As we’d expect of such a rigid and relatively light car (curb weight ranges from about 2600 to 2800 pounds), the Veloster responds crisply to our steering inputs. That steering, while satisfyingly heavy, is not as good at listening – little road information makes it back to the steering wheel. On certain surfaces, noise from the eighteen-inch Kumho tires (seventeens come standard) resonates through the otherwise coffin-quiet cabin. The biggest surprise dynamically was how resolutely the Veloster – some eighty pounds lighter than the svelte Elantra – sticks to the road. To be honest, we’re not quite sure how we feel about this. We certainly appreciated the surefootedness as we sailed past windsurfers along the gusty Columbia River. And yet, the suspension’s quiet competence doesn’t complement the devil-may-care styling as does, say, the squirmy, danceable back end of a Mini Cooper.
If Hyundai is to be congratulated for targeting Volkswagen in structural rigidity (and it is), it deserves censure for utterly ignoring VW’s example when developing a dual-clutch automatic.

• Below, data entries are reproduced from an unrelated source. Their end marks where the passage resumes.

(* ===== verification/NodeConfiguration.v ===== *)
(** * The configuration a node is created from

    Models, under [src/python/understack-workflows/understack_workflows/],
    [node_configuration.py] and [redfish_driver_info.py]: the two dataclasses and the
    request [create_node] makes of them. *)
From S2P Require Import Prelude PyStr PyData.

(* understack_workflows/redfish_driver_info.py:4-33 RedfishDriverInfo *)
Record RedfishDriverInfo := DriverInfo {
  redfish_address : option string;
  redfish_system_id : option string;
  redfish_username : option string;
  redfish_password : option string;
  (** a bool, a path, or nothing *)
  redfish_verify_ca : json;
  redfish_auth_type : option string
}.
Definition no_driver_info : RedfishDriverInfo := DriverInfo None None None None JNull None.
(* understack_workflows/node_configuration.py:17-150 IronicNodeConfiguration *)
Record IronicNodeConfiguration := NodeConfiguration {
  uuid : string;
  name : string;
  driver : string;
  driver_info : RedfishDriverInfo;
  boot_interface : option string;
  conductor_group : option string;
  console_interface : option string;
  deploy_interface : option string;
  extra : dict json;
  inspect_interface : option string;
  management_interface : option string;
  network_interface : option string;
  power_interface : option string;
  properties : dict json;
  raid_interface : option string;
  rescue_interface : option string;
  resource_class : string;
  storage_interface : option string;
  vendor_interface : option string;
  owner : string;
  description : string;
  lessee : string;
  shard : string;
  automated_clean : bool;
  bios_interface : option string;
  chassis_uuid : option string;
  instance_info : dict json;
  instance_uuid : string;
  maintenance : bool;
  maintenance_reason : string;
  network_data : dict json;
  parent_node : string;
  protected : bool;
  protected_reason : string;
  retired : bool;
  retired_reason : string
}.
(** The defaults of the dataclass. *)
Definition node_configuration (uuid name driver : string) : IronicNodeConfiguration :=
  NodeConfiguration uuid name driver no_driver_info None None None None [] None None None None [] None None "" None None "" "" "" "" false None (Some "") [] "" false "" [] "" false "" false "".

Definition is_none (v : json) : bool := match v with JNull => true | _ => false end.
(* understack_workflows/node_configuration.py:13-14 dict_without_none *)
Definition dict_without_none (data : list (string * json)) : dict json :=
  filter (fun kv => is_none kv.2 = false) data.
Definition text_or_none (s : option string) : json := match s with Some s => JStr s | None => JNull end.
(** [asdict(self.driver_info, dict_factory=dict_without_none)]: the factory is applied to
    the nested dataclass as well, and not to plain dicts. *)
Definition asdict_driver_info (i : RedfishDriverInfo) : json :=
  JObj (dict_without_none [
    ("redfish_address", text_or_none i.(redfish_address)); ("redfish_system_id", text_or_none i.(redfish_system_id));
    ("redfish_username", text_or_none i.(redfish_username)); ("redfish_password", text_or_none i.(redfish_password));
    ("redfish_verify_ca", i.(redfish_verify_ca)); ("redfish_auth_type", text_or_none i.(redfish_auth_type))]).
(** [asdict(self, dict_factory=dict_without_none)] *)
Definition asdict (c : IronicNodeConfiguration) : dict json :=
  dict_without_none [
    ("uuid", JStr c.(uuid));
    ("name", JStr c.(name));
    ("driver", JStr c.(driver));
    ("driver_info", asdict_driver_info c.(driver_info));
    ("boot_interface", text_or_none c.(boot_interface));
    ("conductor_group", text_or_none c.(conductor_group));
    ("console_interface", text_or_none c.(console_interface));
    ("deploy_interface", text_or_none c.(deploy_interface));
    ("extra", JObj c.(extra));
    ("inspect_interface", text_or_none c.(inspect_interface));
    ("management_interface", text_or_none c.(management_interface));
    ("network_interface", text_or_none c.(network_interface));
    ("power_interface", text_or_none c.(power_interface));
    ("properties", JObj c.(properties));
    ("raid_interface", text_or_none c.(raid_interface));
    ("rescue_interface", text_or_none c.(rescue_interface));
    ("resource_class", JStr c.(resource_class));
    ("storage_interface", text_or_none c.(storage_interface));
    ("vendor_interface", text_or_none c.(vendor_interface));
    ("owner", JStr c.(owner));
    ("description", JStr c.(description));
    ("lessee", JStr c.(lessee));
    ("shard", JStr c.(shard));
    ("automated_clean", JBool c.(automated_clean));
    ("bios_interface", text_or_none c.(bios_interface));
    ("chassis_uuid", text_or_none c.(chassis_uuid));
    ("instance_info", JObj c.(instance_info));
    ("instance_uuid", JStr c.(instance_uuid));
    ("maintenance", JBool c.(maintenance));
    ("maintenance_reason", JStr c.(maintenance_reason));
    ("network_data", JObj c.(network_data));
    ("parent_node", JStr c.(parent_node));
    ("protected", JBool c.(protected));
    ("protected_reason", JStr c.(protected_reason));
    ("retired", JBool c.(retired));
    ("retired_reason", JStr c.(retired_reason))].
Definition field_list : list string := ["uuid"; "name"; "driver"; "driver_info"].
Inductive ironicE : Type -> Type :=
| CreateNode (fields : dict json) : ironicE json.
(* understack_workflows/node_configuration.py:168-177 create_node *)
Definition create_node (c : IronicNodeConfiguration) : prog unit ironicE json :=
  let fields := filter (fun kv => existsb (String.eqb kv.1) field_list && negb (is_none kv.2) = true) (asdict c) in
  call (CreateNode fields).

(** ** Properties *)

(** The fields of the request. *)
Definition sent (data : list (string * json)) : dict json :=
  filter (fun kv => existsb (String.eqb kv.1) field_list && negb (is_none kv.2) = true) (dict_without_none data).
Lemma sent_other k v data : existsb (String.eqb k) field_list = false -> sent ((k, v) :: data) = sent data.
Proof.
  intros Hk. unfold sent, dict_without_none. rewrite filter_cons. case_decide; [|done].
  rewrite filter_cons, decide_False; [done|]. cbn [fst]. by rewrite Hk.
Qed.
Lemma sent_field k v data : existsb (String.eqb k) field_list = true -> is_none v = false -> sent ((k, v) :: data) = (k, v) :: sent data.
Proof.
  intros Hk Hv. unfold sent, dict_without_none. rewrite filter_cons, decide_True by done.
  rewrite filter_cons, decide_True; [done|]. cbn [fst snd]. by rewrite Hk, Hv.
Qed.
Lemma get_without_none k data : NoDup data.*1 ->
  dict_get k (dict_without_none data) = (v ← dict_get k data; if is_none v then None else Some v).
Proof.
  unfold dict_without_none. induction data as [|[k' v] data IH]; [done|]. intros [Hk Hnd]%NoDup_cons. rewrite filter_cons. cbn [snd fst fmap list_fmap] in *.
  case_decide as Hv; cbn [dict_get]; case_decide; subst; cbn; rewrite ?Hv; auto.
  apply not_false_is_true in Hv. rewrite Hv, IH by done. destruct (dict_get k data) as [w|] eqn:Hw; [|done].
  destruct Hk. apply dict_get_keys. eauto.
Qed.
Lemma text_or_none_set s : (if is_none (text_or_none s) then None else Some (text_or_none s)) = JStr <$> s.
Proof. by destruct s. Qed.
(** A field of the driver's information is sent exactly when it is set. *)
Lemma driver_info_fields i : exists info, asdict_driver_info i = JObj info /\
  dict_get "redfish_address" info = JStr <$> i.(redfish_address) /\
  dict_get "redfish_system_id" info = JStr <$> i.(redfish_system_id) /\
  dict_get "redfish_username" info = JStr <$> i.(redfish_username) /\
  dict_get "redfish_password" info = JStr <$> i.(redfish_password) /\
  dict_get "redfish_verify_ca" info = (if is_none i.(redfish_verify_ca) then None else Some i.(redfish_verify_ca)) /\
  dict_get "redfish_auth_type" info = JStr <$> i.(redfish_auth_type).
Proof.
  eexists. split; [done|]. rewrite <- !text_or_none_set.
  rewrite !get_without_none by (apply (bool_decide_unpack _); by vm_compute). by split_and!.
Qed.

(** Creating a node makes one call, and the request holds exactly four of the 36 fields,
    whatever the others are set to; of the driver's information it holds the fields
    that are set, so a node never gets an explicit null for a credential. *)
Theorem create_node_request c : exists info,
  every_run (create_node c) tt (fun r _ tr => tr =
    [Ev (CreateNode [("uuid", JStr c.(uuid)); ("name", JStr c.(name)); ("driver", JStr c.(driver)); ("driver_info", JObj info)]) r]) /\
  dict_get "redfish_address" info = JStr <$> c.(driver_info).(redfish_address) /\
  dict_get "redfish_system_id" info = JStr <$> c.(driver_info).(redfish_system_id) /\
  dict_get "redfish_username" info = JStr <$> c.(driver_info).(redfish_username) /\
  dict_get "redfish_password" info = JStr <$> c.(driver_info).(redfish_password) /\
  dict_get "redfish_verify_ca" info = (if is_none c.(driver_info).(redfish_verify_ca) then None else Some c.(driver_info).(redfish_verify_ca)) /\
  dict_get "redfish_auth_type" info = JStr <$> c.(driver_info).(redfish_auth_type).
Proof.
  destruct (driver_info_fields c.(driver_info)) as (info & Hinfo & Hget). exists info. split; [|exact Hget]. clear Hget.
  unfold create_node, asdict. match goal with |- context [dict_without_none ?l] => fold (sent l) end. rewrite Hinfo.
  do 4 (rewrite sent_field by done). repeat (rewrite sent_other by done). change (sent []) with (@nil (string * json)).
  intros r tr Htr. unfold step_trace in Htr. subst tr. by destruct r.
Qed.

The brand’s new Ecoshift transmission, which debuts on the Veloster, provides neither the speed nor the immediacy we’ve come to expect from this technology. The only time it distinctly reminds us that it isn’t an average torque-converter unit is, unfortunately, when the transmission slips a bit as we pull away from a stop in a gravel-covered parking lot. All this brings out the worst in the slow-revving 1.6-liter four-cylinder, which serves ably in the Accent and the Rio but underwhelms here. A sport mode with a more aggressive shift pattern and livelier throttle mapping might help matters, but none is offered. Hyundai does include an eco mode, which, to be fair, works unobtrusively. It also serves as a message that Hyundai’s main focus remains fuel economy, and the combination indeed achieves an impressive 29/38 mpg city/highway EPA rating.
Hyundai got things right with the six-speed manual – smooth, precise shifts; light, easy to modulate clutch; and a bottom-hinged gas pedal positioned for fancy footwork. It also costs $1250 less and nets the so-much-more-impressive-sounding 40-mpg highway rating (offset by a slightly lower 28 mpg in the city). Banging off its rev limiter in third through some gently rolling hills, the engine finally wakes up and injects the Veloster with some verve.

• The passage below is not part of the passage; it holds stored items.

(* ===== verification/ComponentDocs.v ===== *)
(** * The documentation of the deployed components

    Models [src/docs/macros.py], which writes from the front matter of a page what
    ArgoCD builds, and [src/scripts/check-component-docs.py], which checks that every
    template of an Application has a page.  Front matter is a [json] value, directories
    are the lists of the names in them. *)
From S2P Require Import Prelude PyStr PyData.

(** ** Values *)

(** [v == w] for a [w] that is neither a list nor a dict: a bool is a number. *)
Definition same (v w : json) : bool :=
  let num v := match v with JBool b => Some (Z.b2z b) | JNum z => Some z | _ => None end in
  match v, w with
  | JNull, JNull => true
  | JStr s, JStr t => String.eqb s t
  | _, _ => match num v, num w with Some a, Some b => Z.eqb a b | _, _ => false end
  end.

(** ** What ArgoCD builds *)

(* docs/macros.py:4-9 _as_list *)
Definition _as_list (value : json) : list json :=
  if existsb (same value) [JNull; JBool false] then []
  else match value with JArr l => l | _ => [value] end.
(* docs/macros.py:12-20 _join_with_and *)
Definition _join_with_and (items : list string) : string :=
  match items with
  | [] => ""
  | [a] => a
  | [a; b] => a +:+ " and " +:+ b
  | _ => String.concat ", " (take (length items - 1) items) +:+ ", and " +:+ default "" (last items)
  end.
Definition quoted (v : json) : string := "`" +:+ py_str v +:+ "`".
(* docs/macros.py:23-34 _render_sources *)
Definition _render_sources (meta : json) : res json :=
  source_text ← jget "source_text" meta;
  if truthy source_text then Ok source_text else
  charts ← jget "charts" meta;
  paths ← jget "kustomize_paths" meta;
  let parts := map (fun chart => "Helm chart " +:+ quoted chart) (_as_list charts)
    ++ map (fun path => "Kustomize path " +:+ quoted path) (_as_list paths) in
  if negb (truthy parts) then Ok (JStr "") else Ok (JStr ("ArgoCD renders " +:+ _join_with_and parts +:+ ".")).
(** A list cannot be looked up in a dict. *)
Definition lookup_mode (value : json) (compat_modes : list (json * string)) : res (option string) :=
  match value with
  | JArr _ | JObj _ => Err (TypeError ["unhashable type"])
  | _ => Ok (snd <$> find (fun kv => same value kv.1) compat_modes)
  end.
(* docs/macros.py:37-46 _normalize_override *)
Definition _normalize_override (value : json) (compat_modes : list (json * string)) : res (option json) :=
  match value with
  | JNull => Ok None
  | JObj _ => Ok (Some value)
  | _ =>
      mode ← lookup_mode value compat_modes;
      match mode with
      | Some mode => Ok (Some (JObj [("mode", JStr mode)]))
      | None =>
          match value with
          | JArr _ => Ok (Some (JObj [("mode", JStr "values_files"); ("paths", value)]))
          | _ => Err (ValueError ["Unsupported deploy override value: "; py_repr value])
          end
      end
  end.
Definition HELM_NONE : string := "The current template does not read a deploy-repo `values.yaml` for this component.".
Definition HELM_VALUES : string := "The deploy repo contributes `values.yaml` for this component.".
(* docs/macros.py:49-71 _render_helm_override *)
Definition _render_helm_override (deploy_overrides : json) : res string :=
  helm ← jget "helm" deploy_overrides;
  override ← _normalize_override helm [(JBool false, "none"); (JBool true, "values")];
  match override with
  | None => Ok ""
  | Some override =>
      mode ← jget "mode" override;
      if same mode (JStr "none") then Ok HELM_NONE
      else if same mode (JStr "values") then Ok HELM_VALUES
      else if same mode (JStr "values_files") then
        paths ← jget "paths" override;
        Ok ("The deploy repo contributes " +:+ _join_with_and (map quoted (_as_list paths)) +:+ " for this component.")
      else Err (ValueError ["Unsupported helm deploy override mode: "; py_repr mode])
  end.
Definition KUSTOMIZE_NONE : string := "The current template does not apply a deploy-repo overlay directory for this component.".
Definition KUSTOMIZE_ONLY : string := "The deploy repo overlay directory for this component is the only source for this Application, so `kustomization.yaml` and any referenced manifests are the final Application content.".
Definition KUSTOMIZE_SECOND : string := "The deploy repo overlay directory for this component is applied as a second source, so `kustomization.yaml` and any referenced manifests are part of the final Application.".
(* docs/macros.py:74-100 _render_kustomize_override *)
Definition _render_kustomize_override (deploy_overrides : json) : res string :=
  kustomize ← jget "kustomize" deploy_overrides;
  override ← _normalize_override kustomize [(JBool false, "none"); (JBool true, "second_source"); (JStr "only", "only_source")];
  match override with
  | None => Ok ""
  | Some override =>
      mode ← jget "mode" override;
      if same mode (JStr "none") then Ok KUSTOMIZE_NONE
      else if same mode (JStr "only_source") then Ok KUSTOMIZE_ONLY
      else if same mode (JStr "second_source") then Ok KUSTOMIZE_SECOND
      else Err (ValueError ["Unsupported kustomize deploy override mode: "; py_repr mode])
  end.
Definition bullet (text : string) : string := "- " +:+ text.
Definition bullet_if (line : string) : list string := if truthy line then [bullet line] else [].
(** [page_meta] is [None] when there is no page, or it has no [meta]. *)
(* docs/macros.py:109-133 component_argocd_builds *)
Definition component_argocd_builds (page_meta : option json) : res string :=
  let meta := match page_meta with Some m => if truthy m then m else JObj [] | None => JObj [] end in
  source_line ← _render_sources meta;
  let lines := if truthy source_line then [bullet (py_str source_line)] else [] in
  argocd_extra ← jget "argocd_extra" meta;
  let lines := lines ++ map (fun line => bullet (py_str line)) (_as_list argocd_extra) in
  deploy_overrides ← jget "deploy_overrides" meta;
  let deploy_overrides := if truthy deploy_overrides then deploy_overrides else JObj [] in
  helm_line ← _render_helm_override deploy_overrides;
  let lines := lines ++ bullet_if helm_line in
  kustomize_line ← _render_kustomize_override deploy_overrides;
  let lines := lines ++ bullet_if kustomize_line in
  Ok (String.concat (String (ascii_of_nat 10) "") lines).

Not enough, though. The problem is not so much a lack of power — although 138 hp and 123 lb-ft of torque don’t exactly set the spec sheet on fire. Rather, it’s a distinct lack of energy. A Fiat 500 may not be able to get out of its own way, but it growls and yaps like it’s having a grand old time. Hyundai North America CEO John Krafcik shrugs off the estimated 9.8-second 0-to-60-mph time by noting that not all sports cars need to be straight-line achievers. That’s true, but they do need to sound like they’re trying.

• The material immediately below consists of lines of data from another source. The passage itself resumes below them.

(** * dScaff contig indexing: a shallow embedding of [contigs_indexing.py]

    The development follows the Python module function by function.
    Python values are modelled as follows.

    - [str] is [string], a sequence of characters below 256; a 13-field
      record (a [list] from [csv.reader] or the [tuple] built from it) is
      a [list string].
    - A call either returns or raises: [pyresult A] is [Ok a] or [Raise e].
      [except_ValueError] is [try/except ValueError].  The text of the
      messages that the interpreter makes up is approximate, the text of
      the messages of the module is exact.
    - [float] is an interface, [PyFloat]: the comparisons, the product, the
      division by [10.0], [float(s)], [str(x)], [nan] and [inf].  The
      order laws of IEEE 754 comparisons that some proofs rely on are a
      separate class, [PyFloatLaws].  The instance [Dec] runs the examples.
    - [dict] is [gmap] where order is immaterial and an association list
      where the iteration order is observable; [set] is [gset].
    - [print] and the writing of a file append an event to a trace that is
      returned with the result ([io]).
    - A file is what its reader yields ([csv_source], [dict_source]); the
      directories are what [discover_subdirs] and [list_query_csvs] find
      ([chromosome_dir]); the number of worker processes asked for and
      the order in which the worker processes finish are arguments of
      [main].
    - [list.sort] is CPython's algorithm, so that it can be run on keys
      that [<] does not order (NaN). *)

From Stdlib Require Import ZArith QArith Ascii String List Bool Lia.
From stdpp Require Import base tactics option list gmap strings pretty sorting.

Local Open Scope string_scope.
Local Open Scope list_scope.
Local Open Scope nat_scope.

(** ** Exceptions and results *)

Inductive exn : Type :=
| ValueError (msg : string)
| IndexError (msg : string)
| KeyError (msg : string)
| TypeError (msg : string)
| OSError (msg : string).

Inductive pyresult (A : Type) : Type :=
| Ok (a : A)
| Raise (e : exn).
Arguments Ok {A} a.
Arguments Raise {A} e.

Global Instance pyresult_ret : MRet pyresult := @Ok.
Global Instance pyresult_bind : MBind pyresult :=
  λ A B f m, match m with Ok a => f a | Raise e => Raise e end.
Global Instance pyresult_fmap : FMap pyresult :=
  λ A B f m, match m with Ok a => Ok (f a) | Raise e => Raise e end.

(** [str(e)] for the exceptions above. *)
Definition exn_str (e : exn) : string :=
  match e with
  | ValueError m | IndexError m | KeyError m | TypeError m | OSError m => m
  end.

(** [try: body  except ValueError: handler] *)
Definition except_ValueError {A} (body handler : pyresult A) : pyresult A :=
  match body with
  | Raise (ValueError _) => handler
  | r => r
  end.

(** [l[i]] for a non-negative index. *)
Definition py_index {A} (l : list A) (i : nat) : pyresult A :=
  match l !! i with
  | Some x => Ok x
  | None => Raise (IndexError "list index out of range")
  end.

(** [for x in xs: s = body s x], where the body may raise. *)
Fixpoint for_each {S A} (xs : list A) (s : S) (body : S → A → pyresult S)
  : pyresult S :=
  match xs with
  | [] => Ok s
  | x :: xs' => s' ← body s x; for_each xs' s' body
  end.

(** ** Effects: printed lines and files written

    [io A] is a call with its trace: what it printed and wrote, in order,
    and how it ended.  A call that raises keeps the trace made so far. *)

Inductive event : Type :=
| Print (line : string)
| WriteFile (path : string) (rows : list (list string)).

Definition io (A : Type) : Type := pyresult A * list event.

Definition io_ret {A} (a : A) : io A := (Ok a, []).
Definition io_bind {A B} (m : io A) (f : A → io B) : io B :=
  match m with
  | (Ok a, t1) => let '(r, t2) := f a in (r, t1 ++ t2)
  | (Raise e, t1) => (Raise e, t1)
  end.
Definition lift {A} (r : pyresult A) : io A := (r, []).
Definition print (line : string) : io unit := (Ok (), [Print line]).
Definition write_file (path : string) (rows : list (list string)) : io unit :=
  (Ok (), [WriteFile path rows]).

Notation "x ←io m ; k" := (io_bind m (λ x, k))
  (at level 20, m at level 100, k at level 200, only parsing, right associativity).
Notation "m ;;io k" := (io_bind m (λ _, k))
  (at level 100, k at level 200, only parsing, right associativity).

(** [for x in xs: body x] for a body that prints or writes. *)
Fixpoint io_for_each {A} (xs : list A) (body : A → io unit) : io unit :=
  match xs with
  | [] => io_ret ()
  | x :: xs' => body x ;;io io_for_each xs' body
  end.

(** ** Strings *)

(** [c.isspace()] for a character below 256. *)
Definition py_isspace (c : ascii) : bool :=
  let n := nat_of_ascii c in
  ((9 <=? n) && (n <=? 13)) || ((28 <=? n) && (n <=? 32))
  || (n =? 133) || (n =? 160).

Fixpoint py_lstrip (s : string) : string :=
  match s with
  | String c s' => if py_isspace c then py_lstrip s' else s
  | EmptyString => EmptyString
  end.

(** [s.strip()] *)
Definition py_strip (s : string) : string :=
  String.rev (py_lstrip (String.rev (py_lstrip s))).

(** [s.split()]: the maximal runs of characters that are not whitespace. *)
Fixpoint py_split (s : string) : list string :=
  match s with
  | EmptyString => []
  | String c s' =>
      if py_isspace c then py_split s'
      else match s' with
           | EmptyString => [String c EmptyString]
           | String c' _ =>
               if py_isspace c' then String c EmptyString :: py_split s'
               else match py_split s' with
                    | w :: ws => String c w :: ws
                    | [] => [String c EmptyString]
                    end
           end
  end.

(** [s.split(sep)] for a separator of one character. *)
Fixpoint py_split_on (sep : ascii) (s : string) : list string :=
  match s with
  | EmptyString => [EmptyString]
  | String c s' =>
      if Ascii.eqb c sep then EmptyString :: py_split_on sep s'
      else match py_split_on sep s' with
           | w :: ws => String c w :: ws
           | [] => [String c EmptyString]
           end
  end.

(** [Path(p).name]: what follows the last slash. *)
Fixpoint path_name (p : string) : string :=
  match p with
  | EmptyString => EmptyString
  | String c p' =>
      if existsb (Ascii.eqb "/") (list_ascii_of_string p') then path_name p'
      else if Ascii.eqb c "/" then p' else p
  end.

(** [p / name] *)
Definition path_join (p name : string) : string := p +:+ "/" +:+ name.

(** A record of thirteen fields, or an enriched one of twenty. *)
Abbreviation row := (list string).

(** ** The float interface *)

Class PyFloat : Type := {
  float : Type;
  flt : float → float → bool;          (* a < b *)
  fle : float → float → bool;          (* a <= b *)
  fmul : float → float → float;        (* a * b *)
  fdiv_ten : float → float;            (* a / 10.0 *)
  fnan : float;                        (* float("nan") *)
  finf : float;                        (* math.inf *)
  fisnan : float → bool;               (* math.isnan *)
  py_float : string → option float;    (* float(s); None is ValueError *)
  py_str : float → string;             (* str(x) *)
}.

(** The facts about IEEE 754 comparisons that the proofs use.  [nan] is
    the only value for which [flt_cotrans] fails. *)
Class PyFloatLaws (PF : PyFloat) : Prop := {
  flt_irrefl : ∀ x, flt x x = false;
  flt_trans : ∀ x y z, flt x y = true → flt y z = true → flt x z = true;
  flt_cotrans : ∀ x y z,
    fisnan y = false → flt x z = true → flt x y = true ∨ flt y z = true;
  flt_not_ge : ∀ x y, flt x y = true → fle y x = false;
}.

Section Program.
Context {PF : PyFloat}.

(** [a >= b] *)
Definition fge (a b : float) : bool := fle b a.

(** [float(s)] as a call that may raise. *)
Definition float_of (s : string) : pyresult float :=
  match py_float s with
  | Some x => Ok x
  | None => Raise (ValueError ("could not convert string to float: " +:+ s))
  end.

(** ** Constants *)

Definition BASE_HEADER : row :=
  [ "query_name"; "subject_name"; "identity"; "length";
    "mismatch"; "gap"; "query_start"; "query_end";
    "subject_start"; "subject_end"; "E_value";
    "bit_score"; "gene_length" ].

Definition FINAL_HEADER : row :=
  [ "query_name"; "subject_name"; "identity"; "length"; "mismatch"; "gap";
    "query_start"; "query_end"; "subject_start"; "subject_end";
    "genomic_start"; "genomic_end"; "E_value"; "bit_score"; "gene_length";
    "ref_scaff"; "scaff_start"; "scaff_stop"; "orientation"; "contig_length" ].

Definition IDX_LENGTH : nat := 3.
Definition IDX_EVALUE : nat := 10.
Definition IDX_GENELEN : nat := 12.

(** ** Reading a file through [csv.reader]

    What the reader yields for one file: the records, in order, and then
    either the end of the file or an error ([open] failing is the case
    of no record and an error). *)

Record csv_source : Type := {
  src_records : list row;
  src_error : option exn;
}.

(** [for rec in r: body] over a reader. *)
Definition for_each_record {S} (src : csv_source) (s : S)
    (body : S → row → pyresult S) : pyresult S :=
  s' ← for_each (src_records src) s body;
  match src_error src with
  | Some e => Raise e
  | None => Ok s'
  end.

Definition read_tsv_13 (path : string) (src : csv_source) : pyresult (list row) :=
  for_each_record src [] (λ rows rec,
    if negb (length rec =? 13)%nat
    then Raise (ValueError (path +:+ ": expected 13 columns, got "
                                 +:+ pretty (length rec)))
    else Ok (rows ++ [rec])).

(** ** Record Filter *)

(** The inner function [pick] of [filter_one_file]. *)
Definition pick (rows : list row) (gl mult : float) : pyresult (list row) :=
  let thr := fmul gl mult in
  for_each rows [] (λ out r,
    olv ← except_ValueError
             (s ← py_index r IDX_LENGTH; lv ← float_of s; mret (Some lv))
             (mret None);
    match olv with
    | None => mret out                       (* continue *)
    | Some lv => mret (if fge lv thr then out ++ [r] else out)
    end).

(** [for m in ms: out = pick(m); if out: return out] and then [return []]. *)
Fixpoint first_tier (pick_m : float → pyresult (list row)) (ms : list float)
  : pyresult (list row) :=
  match ms with
  | [] => mret []
  | m :: ms' =>
      out ← pick_m m;
      match out with
      | [] => first_tier pick_m ms'
      | _ :: _ => mret out
      end
  end.

(** The body of the [try] block of [filter_one_file]. *)
Definition filter_try (p : string) (src : csv_source)
    (parm2 parm3 parm4 parm5 : float) : pyresult (list row) :=
  rows ← read_tsv_13 p src;
  match rows with
  | [] => mret []
  | _ :: _ =>
      ogl ← except_ValueError
               (r0 ← py_index rows 0; s ← py_index r0 IDX_GENELEN;
                gl ← float_of s; mret (Some gl))
               (mret None);
      match ogl with
      | None => mret []
      | Some gl =>
          if fle gl parm2 then mret []
          else first_tier (pick rows gl) [parm3; parm4; parm5]
      end
  end.

(** [filter_one_file]: the [try] block and its [except Exception]. *)
Definition filter_one_file (file_path : string) (src : csv_source)
    (parm2 parm3 parm4 parm5 : float) : io (list row) :=
  match filter_try file_path src parm2 parm3 parm4 parm5 with
  | Ok out => io_ret out
  | Raise e =>
      print ("[warn] " +:+ file_path +:+ ": " +:+ exn_str e) ;;io io_ret []
  end.

(** ** Parameter Loader *)

Record params : Type := {
  parm1 : float; parm2 : float; parm3 : float; parm4 : float;
  parm5 : float; parm6 : float; parm7 : float; parm8 : float;
}.

(** The inner function [third_token] of [load_parameters]. *)
Definition third_token (line : string) : pyresult string :=
  let parts := py_split line in
  if (length parts <? 3)%nat
  then Raise (ValueError ("Bad parameter line: " +:+ line))
  else py_index parts 2.

(** The inner function [special] of [load_parameters]. *)
Definition special (line : string) : pyresult float :=
  tok ← third_token line;
  let parts := py_split_on "," tok in
  if (length parts <? 2)%nat
  then Raise (ValueError ("Expected a comma in 3rd token: " +:+ line))
  else s ← py_index parts 1; x ← float_of s; mret (fdiv_ten x).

Conclusion: So good it’s a bit disappointing
Hyundai’s gamble on the Veloster will likely pay off big. It’s hard to imagine a car so cool-looking, so practical, so efficient, and so inexpensive — as cheap as $18,060 for one with a manual transmission — failing to find a sizable following. And yet we walk away wanting more. Hyundai engineers, who in the last twenty years have come from tuning Mitsubishi four-cylinders to developing hybrids and dual-clutch automatic transmissions in-house, have yet to appreciate the subtleties that can transform a nice car into a great driving machine. The Veloster has good bones, and it sheds most of the bad habits that spoiled the stiff-riding, buzzy Genesis coupe that was released only two short years ago. We can’t wait to see what the next two years have in store for the Veloster. We know what we want: more power. (And we hear it’s coming, probably in the form of a turbocharged edition.)